In preclinical studies, CHS-114 induced antibody-dependent cellular cytotoxicity (ADCC) and/or antibody-dependent cellular phagocytosis (ADCP) to deplete tumoral CCR8+ Tregs. Treatment with CHS-114 alone reduced tumor growth in murine models, with enhanced antitumor activity observed when combined with anti-PD-1 treatment.
Dr. Dias emphasized that while head and neck cancer is a strategic focus for Coherus, CHS-114 has potential applications in many solid tumors with high densities of CCR8+ Treg cells, including non-small cell lung cancer and colorectal cancer.

Future Development Plans

Based on these promising results, Coherus is continuing enrollment in Part 3 of the study, which is evaluating CHS-114 with toripalimab in 40 patients with second-line HNSCC. Additionally, a second-line Phase 1 dose optimization study of the combination in HNSCC and gastric cancer patients is ongoing, with results anticipated in the first half of 2026.

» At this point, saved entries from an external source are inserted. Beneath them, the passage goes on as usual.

Lemma learn_scan_spec now mac l : forall i emp evict,
  match learn_scan now mac l i emp evict with
  | Found q => exists d e, q = (i + d)%nat /\ l !! d = Some e /\ e_valid e = true /\ e_mac e = mac
  | Missing emp' evict' =>
      (forall e, e ∈ l -> e_valid e = true -> e_mac e <> mac) /\
      match emp' with
      | Some q => emp = Some q \/ emp = None /\ exists d e, q = (i + d)%nat /\ l !! d = Some e /\ e_valid e = false /\
                    valids (take d l)
      | None => emp = None /\ valids l
      end /\
      match evict' with
      | Some q => evict = Some q \/ exists d e, q = (i + d)%nat /\ l !! d = Some e /\ e_valid e = true /\ expired now e
      | None => evict = None
      end
  end.
Proof.
  induction l as [|e l IH]; intros i emp evict; cbn [learn_scan].
  { split_and!; [set_solver|destruct emp; [by left|done]|destruct evict; [by left|done]]. }
  destruct (e_valid e) eqn:V; cbn [negb].
  - destruct (c_l2fdb_equal mac (e_mac e)) eqn:Eq.
    { apply bool_decide_eq_true in Eq. exists 0%nat, e. split_and!; [lia|done..]. }
    apply bool_decide_eq_false in Eq. set (ev := match evict with None => _ | _ => _ end).
    specialize (IH (S i) emp ev). destruct (learn_scan now mac l (S i) emp ev) as [q|emp' evict'].
    { destruct IH as (d & x & -> & H). exists (S d), x. split; [lia|done]. }
    destruct IH as (H1 & H2 & H3). split_and!.
    + intros x [->|Hx]%elem_of_cons; [by intros _ ?; apply Eq|by apply H1].
    + destruct emp' as [q|]; [|by destruct H2; split; [|constructor]].
      destruct H2 as [H2|(H2 & d & x & -> & Hx & Hv & Ht)]; [by left|right]. split; [done|].
      exists (S d), x. split_and!; [lia|done|done|by constructor].
    + destruct evict' as [q|].
      * destruct H3 as [H3|(d & x & -> & Hx)]; [|right; exists (S d), x; split; [lia|done]].
        unfold ev in H3. destruct evict as [q'|]; [by left|]. destruct (_ <? _) eqn:Lt; [|done]. injection H3 as <-.
        right. exists 0%nat, e. apply Z.ltb_lt in Lt. split_and!; [lia|done..].
      * unfold ev in H3. by destruct evict.
  - specialize (IH (S i) (match emp with None => Some i | _ => emp end) evict).
    destruct (learn_scan now mac l (S i) _ evict) as [q|emp' evict'].
    { destruct IH as (d & x & -> & H). exists (S d), x. split; [lia|done]. }
    destruct IH as (H1 & H2 & H3). split_and!.
    + intros x [->|Hx]%elem_of_cons; [congruence|by apply H1].
    + destruct emp' as [q|]; [|by destruct emp, H2].
      destruct emp as [q'|]; [destruct H2 as [H2|[H2 _]]; [by left|done]|]. right. split; [done|].
      destruct H2 as [[= <-]|[H2 _]]; [|done]. exists 0%nat, e. split_and!; [lia|done|done|constructor].
    + destruct evict' as [q|]; [|done]. destruct H3 as [H3|(d & x & -> & Hx)]; [by left|].
      right. exists (S d), x. split; [lia|done].
Qed.

Section LEARN.
Context (c : Ha.ctrl_hdl).

(** What learning [mac] at [port] sends, given the entry found for it and the one evicted. *)
Definition learn_msgs (mac : list Z) (port : Z) (old ev : option c_l2fdb_ent) : list fp_msg :=
  match old with
  | Some e => if e_port e =? port then [] else to_switch c [FpDel mac] ++ to_switch c [FpAdd mac port NO_BUFFER]
  | None => match ev with
            | Some e => if e_installed e then to_switch c [FpDel (e_mac e)] else []
            | None => []
            end
  end.

(** The entry [ev] that may be evicted: it is expired and [mac] has none. *)
Definition evicts (now : Z) (mac : list Z) (find : list Z -> option c_l2fdb_ent) (ev : option c_l2fdb_ent) : Prop :=
  match ev with
  | Some e => find (e_mac e) = Some e /\ expired now e /\ find mac = None
  | None => True
  end.

(** What is found after learning. *)
Record learns (now : Z) (mac : list Z) (port : Z) (find find' : list Z -> option c_l2fdb_ent) (ev : option c_l2fdb_ent)
    : Prop := {
  ln_new : exists e, find' mac = Some e /\ e_timestamp e = now /\
             e_port e = if find mac is Some _ then port else u16 port;
  ln_other : forall m, m <> mac -> find' m = if bool_decide (Some m = e_mac <$> ev) then None else find m }.

Lemma row_split r v inv i e : row_of r v inv -> r !! i = Some e -> e_valid e = true ->
  exists a b, v = a ++ e :: b /\ r = a ++ e :: b ++ inv /\ i = length a.
Proof.
  intros Hr Hi He. assert (v !! i = Some e) as Hv.
  { rewrite (ro_eq _ _ _ Hr) in Hi. apply lookup_app_Some in Hi as [Hi|[_ Hi]]; [done|].
    pose proof (proj1 (Forall_forall _ _) (ro_inv _ _ _ Hr) e (list_elem_of_lookup_2 _ _ _ Hi)). congruence. }
  apply list_elem_of_split_length in Hv as (a & b & -> & ->). exists a, b.
  split_and!; [done|rewrite (ro_eq _ _ _ Hr); by rewrite <- app_assoc|done].
Qed.

(** The first entry that is not valid follows the valid ones. *)
Lemma first_free r v inv d e : row_of r v inv -> r !! d = Some e -> e_valid e = false -> valids (take d r) ->
  exists inv', r = v ++ e :: inv' /\ invalids inv' /\ d = length v.
Proof.
  intros [-> V I _ _] Hd He Ht. destruct (Nat.lt_trichotomy d (length v)) as [H|[->|H]].
  - rewrite lookup_app_l in Hd by done.
    pose proof (proj1 (Forall_forall _ _) V e (list_elem_of_lookup_2 _ _ _ Hd)). congruence.
  - rewrite lookup_app_r, Nat.sub_diag in Hd by lia. destruct inv as [|x l]; [done|]. injection Hd as ->.
    exists l. by apply Forall_cons in I as [_ ?].
  - rewrite take_app_ge in Ht by lia. apply Forall_app in Ht as [_ Ht].
    apply lookup_app_Some in Hd as [Hd|[_ Hd]]; [apply lookup_lt_Some in Hd; lia|].
    destruct inv as [|x l]; [done|]. apply Forall_cons in I as [I _].
    destruct (d - length v)%nat eqn:E; [lia|]. cbn in Ht. apply Forall_cons in Ht as [Ht _]. congruence.
Qed.

Section ROW.
Context (now : Z) (mac : list Z) (port : Z) (r v inv : row) (Hr : row_of r v inv).

(** The row learned [mac]. *)
Definition row_learned (res : option (row * list fp_msg)) : Prop :=
  exists r' v' inv' ev, res = Some (r', learn_msgs mac port (row_find mac r) ev) /\ row_of r' v' inv' /\
    evicts now mac (fun m => row_find m r) ev /\ learns now mac port (fun m => row_find m r) (fun m => row_find m r') ev.

Lemma learn_found i e : r !! i = Some e -> e_valid e = true -> e_mac e = mac ->
  row_learned (let '(e, l) := if e_port e =? port then (e, []) else c_l2fdb_install c (set_e_port port e) in
               Some (<[i := set_e_time now e]> r, l)).
Proof.
  intros Hd Hv Hm. destruct (row_split r v inv i e Hr Hd Hv) as (a & b & Ev & Er & ->). rewrite Ev in Hr.
  assert (row_find mac r = Some e) as Hf by (apply (row_find_iff _ _ _ _ _ Hr); set_solver).
  set (x := if e_port e =? port then _ else _).
  assert (x = (mk_ent (e_timestamp e) port true (e_installed x.1) mac, learn_msgs mac port (Some e) None)) as Ex.
  { unfold x, c_l2fdb_install, learn_msgs. destruct e as [t p w s m]. cbn in *. subst w m.
    destruct (Z.eqb_spec p port) as [->|]; done. }
  rewrite Ex. cbv beta iota. set (e' := set_e_time now _). unfold row_learned.
  destruct (replace_ent r a e b inv e') as (R1 & R2 & R3); [done|done| |].
  { pose proof (ro_nodup _ _ _ Hr) as N. rewrite fmap_app, fmap_cons in N.
    apply NoDup_app in N as (N1 & N2 & [N3 N4]%NoDup_cons). cbn [e' set_e_time e_mac]. rewrite fmap_app. set_solver. }
  exists (a ++ e' :: b ++ inv), (a ++ e' :: b), inv, None. rewrite Hf.
  split_and!; [f_equal; f_equal; rewrite Er; by rewrite insert_mid|done|done|split].
  - exists e'. by rewrite Hf.
  - intros m Hne. rewrite R3 by done. by rewrite bool_decide_false by congruence.
Qed.

Lemma learn_append inv' e' : row_find mac r = None -> e_valid e' = true -> e_mac e' = mac -> e_timestamp e' = now ->
  e_port e' = u16 port -> invalids inv' ->
  (exists b, length (v ++ e' :: inv') = (2 * b)%nat /\ (0 < b)%nat /\ (b = 1 \/ 2 * b < length v + 3)%nat) ->
  row_learned (Some (v ++ e' :: inv', [])).
Proof.
  intros Hf Hv Hm Ht Hp Hi Hb. rewrite <- Hm in Hf. destruct (append_ent r v inv inv' e') as (R1 & R2 & R3); [done..|].
  rewrite Hm in *. exists (v ++ e' :: inv'), (v ++ [e']), inv', None. rewrite Hf. split_and!; [done..|split].
  - exists e'. by rewrite Hf.
  - intros m Hne. rewrite bool_decide_false by done. by apply R3.
Qed.

Lemma learn_evict i e : row_find mac r = None -> r !! i = Some e -> e_valid e = true -> expired now e ->
  row_learned (let '(e, l) := c_l2fdb_evict c now mac port e in Some (<[i := e]> r, l)).
Proof.
  intros Hf Hd Hv Hx. destruct (row_split r v inv i e Hr Hd Hv) as (a & b & Ev & Er & ->).
  pose proof (proj1 (row_find_fresh r v inv mac Hr) Hf) as Hn. rewrite Ev in Hr, Hn.
  assert (row_find (e_mac e) r = Some e) as Hfe by (apply (row_find_iff _ _ _ _ _ Hr); set_solver).
  set (x := c_l2fdb_evict c now mac port e).
  assert (x = (mk_ent now (u16 port) true (e_installed x.1) mac, learn_msgs mac port None (Some e))) as Ex.
  { unfold x, c_l2fdb_evict, c_l2fdb_uninstall, learn_msgs, c_l2fdb_ent_init.
    assert (u16 (u16 port) = u16 port) as -> by (unfold u16; by rewrite Z.mod_mod). by destruct (e_installed e). }
  rewrite Ex. cbv beta iota. set (e' := mk_ent now _ _ _ _).
  destruct (replace_ent r a e b inv e') as (R1 & R2 & R3); [done|done| |].
  { rewrite fmap_app, fmap_cons in Hn. rewrite fmap_app. cbn [e' e_mac]. set_solver. }
  exists (a ++ e' :: b ++ inv), (a ++ e' :: b), inv, (Some e). rewrite Hf.
  split_and!; [f_equal; f_equal; rewrite Er; by rewrite insert_mid|done|done|split].
  - exists e'. by rewrite Hf.
  - intros m Hne. rewrite R3 by done. cbn. case_bool_decide as B1; case_bool_decide as B2; congruence.
Qed.

Lemma learn_row_spec : row_learned (learn_row c now mac port r).
Proof.
  unfold learn_row. pose proof (learn_scan_spec now mac r 0 None None) as Hs.
  destruct (learn_scan now mac r 0 None None) as [q|emp evict].
  { destruct Hs as (d & e & -> & Hd & Hv & Hm). cbn [Nat.add]. rewrite Hd, obind_some. by apply learn_found. }
  destruct Hs as (Hno & He & Hev). destruct (ro_len _ _ _ Hr) as (b & L & B0 & B1).
  assert (row_find mac r = None) as Hf.
  { destruct (row_find mac r) as [e|] eqn:E; [|done]. apply (row_find_iff _ _ _ _ _ Hr) in E as [Hi Hm].
    destruct (Hno e); [rewrite (ro_eq _ _ _ Hr); set_solver|by apply (proj1 (Forall_forall _ _) (ro_valid _ _ _ Hr))|done]. }
  destruct emp as [q|].
  - destruct He as [|(_ & d & e & -> & Hd & Hv & Ht)]; [done|]. cbn [Nat.add]. rewrite Hd, obind_some.
    destruct (first_free r v inv d e Hr Hd Hv Ht) as (inv' & Er & I' & ->).
    rewrite Er, insert_mid by done. apply learn_append; [done..|].
    exists b. rewrite Er, length_app in L. rewrite length_app. cbn in *. split; [done|]. lia.
  - destruct He as [_ Hv]. assert (inv = []) as Ei.
    { destruct inv as [|x l] eqn:E; [done|]. rewrite (ro_eq _ _ _ Hr) in Hv.
      pose proof (ro_inv _ _ _ Hr) as [I _]%Forall_cons. apply Forall_app in Hv as [_ [Hx _]%Forall_cons]. congruence. }
    destruct evict as [q|].
    + destruct Hev as [|(d & e & -> & Hd & He & Hx)]; [done|]. cbn [Nat.add]. rewrite Hd, obind_some. by apply learn_evict.
    + assert (r = v) as Erv by (rewrite (ro_eq _ _ _ Hr), Ei; by rewrite app_nil_r). rewrite Erv.
      apply learn_append; [done..|by repeat constructor|]. exists (S b). rewrite Erv in L. rewrite length_app. cbn. lia.
Qed.
End ROW.
End LEARN.

(** ** The table *)

Section TABLE.
Context (n : nat) (c : Ha.ctrl_hdl).
Notation SZ := (Z.of_nat n).
Notation key := (c_l2fdb_key SZ).
(* ===== verification/Nbq.v ===== *)
(** * The queue without locks (nbq.c, nbq.h)

    One thread appends, another one removes, and neither takes a lock.  The operations are broken into their accesses to shared
    memory, and a run is any interleaving of the two threads ([run]).  Memory is a map from addresses to elements; an access to an
    element that was freed is [None].  [log] records what the operations did, in the order in which it took effect: a value is in the
    queue when [tail] was written, gone when the caller gets it.

    The model has the order of a single memory: each access is seen by the other thread before the next one. *)
From stdpp Require Import base list gmap.
From Stdlib Require Import ZArith Lia.
From S2P Require Import Prelude.
#[local] Open Scope Z_scope.

Module Nbq.

Record nbq_elem := mk_elem { udata : Z; next : option positive }.
Definition zero_elem : nbq_elem := mk_elem 0 None.

Inductive qev := Enq (x : Z) | Deq (x : Z) | DeqNull | EnqFailed (x : Z).

(** Where each thread stands in its operation, with its local variables. *)
Inductive ppc :=
| PIdle
| PPrev (x : Z) (prev : positive)
| PTmp (x : Z) (prev tmp : positive)
| PNext (x : Z) (prev tmp : positive)
| PData (x : Z) (prev tmp : positive).

Inductive cpc :=
| CIdle
| CHead (h : positive)
| CFound
| CPrev (prev : positive)
| CNext (prev : positive) (n : option positive)
| CMoved (prev : positive)
| CData (prev : positive) (x : Z).

Record st := mk_st { heap : gmap positive nbq_elem; head : option positive; tail : positive; pp : ppc; cp : cpc; log : list qev }.

Definition set_p (p : ppc) (s : st) : st := mk_st (heap s) (head s) (tail s) p (cp s) (log s).
Definition set_c (c : cpc) (s : st) : st := mk_st (heap s) (head s) (tail s) (pp s) c (log s).
Definition set_heap (h : gmap positive nbq_elem) (s : st) : st := mk_st h (head s) (tail s) (pp s) (cp s) (log s).
Definition add_log (e : qev) (s : st) : st := mk_st (heap s) (head s) (tail s) (pp s) (cp s) (log s ++ [e]).
(** The exact result of an event. *)
Lemma plain_event_eq sw s b e app p mo c : core c -> sws c !! sw = Some s -> plain_event e = true ->
  app_handler e (Some (DPID s, switch_state s, info s)) b p = Some mo -> (forall a, app = Some a -> a ∈ apps_all c) ->
  c_signal_app_event (Some sw) b e app p false c =
    Some (with_ (refs c) (sws c) (out c ++ now_of e (apps c) mo (targets app s) ++ queue_of e (apps c) mo (targets app s))
            (set_loop (loop_after e (loop_status c)) c)).
Proof.
  intros I Hs He Hm Ha. pose proof (iv_sws c I sw s Hs) as SI. pose proof (inv_targets c sw s app I Hs Ha) as Hl.
  unfold c_signal_app_event. rewrite (notify_eq e c (iv_lock c I)). cbn [mbind option_bind]. set (c1 := set_loop _ c).
  destruct (pre_plain e (Some sw) c1 He) as (_ & _ & Hf).
  rewrite (hier_rdlock_eq sw s) by (done || apply I || apply SI). cbn [mbind option_bind]. set (c2 := set_lock 1 _).
  assert (sws c2 !! sw = Some (set_sw_lock 1 s)) as Hs2 by (cbn; apply lookup_insert_eq).
  rewrite (proj1 (pre_plain e (Some sw) c2 He)). cbn [mbind option_bind]. rewrite (loop_targets sw b e app p (set_sw_lock 1 s)) by done.
  change (targets app (set_sw_lock 1 s)) with (targets app s).
  destruct (event_loop_eq sw b e p (targets app s) mo (set_sw_lock 1 s) c2) as (R & -> & Hsh); try done.
  { eapply Forall_impl; [exact Hl|]. intros a [(i & Hi & _) Hr]. split; [by exists i|exact Hr]. }
  cbn [mbind option_bind]. change (app_eventq (set_sw_lock 1 s)) with (app_eventq s). rewrite (si_q c s SI). cbn [Datatypes.app].
  set (c3 := at_sw sw _ R _ c2). rewrite (proj1 (proj2 (pre_plain e (Some sw) c3 He))). cbn [mbind option_bind].
  assert (Forall (fun a => exists i, apps c !! a = Some i /\ app_ok i) (targets app s)) as Hl' by (eapply Forall_impl; [exact Hl|]; by intros a [? _]).
  pose proof (queue_local e (apps c) mo _ Hl') as Hq. cbn [apps c2 set_lock at_sw with_ c1 set_loop app_eventq set_sw_lock refs out] in *.
  rewrite (signal_tail sw (set_eventq (queue_of e (apps c) mo (targets app s)) (set_sw_lock 1 s)) (queue_of e (apps c) mo (targets app s)) (refs c) c3).
  - f_equal. unfold c3, at_sw, with_, set_lock, set_loop. cbn. rewrite !insert_insert_eq, <- app_assoc.
    rewrite insert_id by (rewrite Hs; f_equal; destruct s; cbn in *; destruct SI; cbn in *; by subst). f_equal. symmetry. apply I.
  - done.
  - apply lookup_at_sw.
  - done.
  - done.
  - eapply Forall_impl; [exact Hq|]. by intros [a m] [_ ?].
  - intros x n. by apply refs_nonneg, I.
  - exact Hsh.
  - eapply Forall_impl; [exact Hq|]. intros [a m] [Hin _]. rewrite Forall_forall in Hl. by destruct (Hl a Hin).
Qed.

The current study design is expected to address regulatory requirements under Project Optimus and support the recommendation of a Phase 2 dose by early 2026.
The data were presented at AACR 2025 by lead author Francis Worden, M.D., from the University of Michigan, in a poster session on Phase 0 and Phase 1 Clinical Trials. Coherus also hosted an investor and analyst call featuring study investigator Dr. Douglas Adkins to discuss the findings.
These early clinical results provide a strong rationale for combining CHS-114 with toripalimab and potentially other immunotherapies, offering a new approach to overcome resistance to existing treatments and potentially expanding treatment options for patients with difficult-to-treat solid tumors.